Definition setPasting (p : bool) (i : Instance) : Instance :=
  {| iPrompt := iPrompt i; iTerminal := iTerminal i; iHistory := iHistory i;
     Pasting := p; ToolOutput := ToolOutput i |}.

Definition setReader (rd : list rune) (t : Terminal) : Terminal :=
  {| reader := rd; rawmode := rawmode t; termios := termios t |}.

(** [(t *Terminal) Read()]: [None] is the read error. *)
Definition Read (t : Terminal) : option rune * Terminal :=
  match reader t with
  | [] => (None, t)
  | r :: rest => (Some r, setReader rest t)
  end.

(** [historyPrev] and [historyNext], on the instance, the buffer and
    the saved draft [*currentLineBuf]. *)
Definition historyPrev (i : Instance) (buf : B) (currentLineBuf : text)
  : Instance * B * text :=
  let h := iHistory i in
  if 0 <? History.Pos h then
    let currentLineBuf :=
      if History.Pos h =? History.Size h then Buffer.String buf
      else currentLineBuf in
    let (line, h) := History.Prev h in
    (setHistory h i, Buffer.Replace line buf, currentLineBuf)
  else (i, buf, currentLineBuf).

Definition historyNext (i : Instance) (buf : B) (currentLineBuf : text)
  : Instance * B * text :=
  let h := iHistory i in
  if History.Pos h <? History.Size h then
    let (line, h) := History.Next h in
    let buf := Buffer.Replace line buf in
    let buf :=
      if History.Pos h =? History.Size h then Buffer.Replace currentLineBuf buf
      else buf in
    (setHistory h i, buf, currentLineBuf)
  else (i, buf, currentLineBuf).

Problem →
Above are records; repeat only the lines starting at the line with "[] => (None, t)" and ending at the line with "if 0 <? History.Pos h then", exactly as they appear, both included.

Output of the exercise →
  | [] => (None, t)
  | r :: rest => (Some r, setReader rest t)
  end.

(** [historyPrev] and [historyNext], on the instance, the buffer and
    the saved draft [*currentLineBuf]. *)
Definition historyPrev (i : Instance) (buf : B) (currentLineBuf : text)
  : Instance * B * text :=
  let h := iHistory i in
  if 0 <? History.Pos h then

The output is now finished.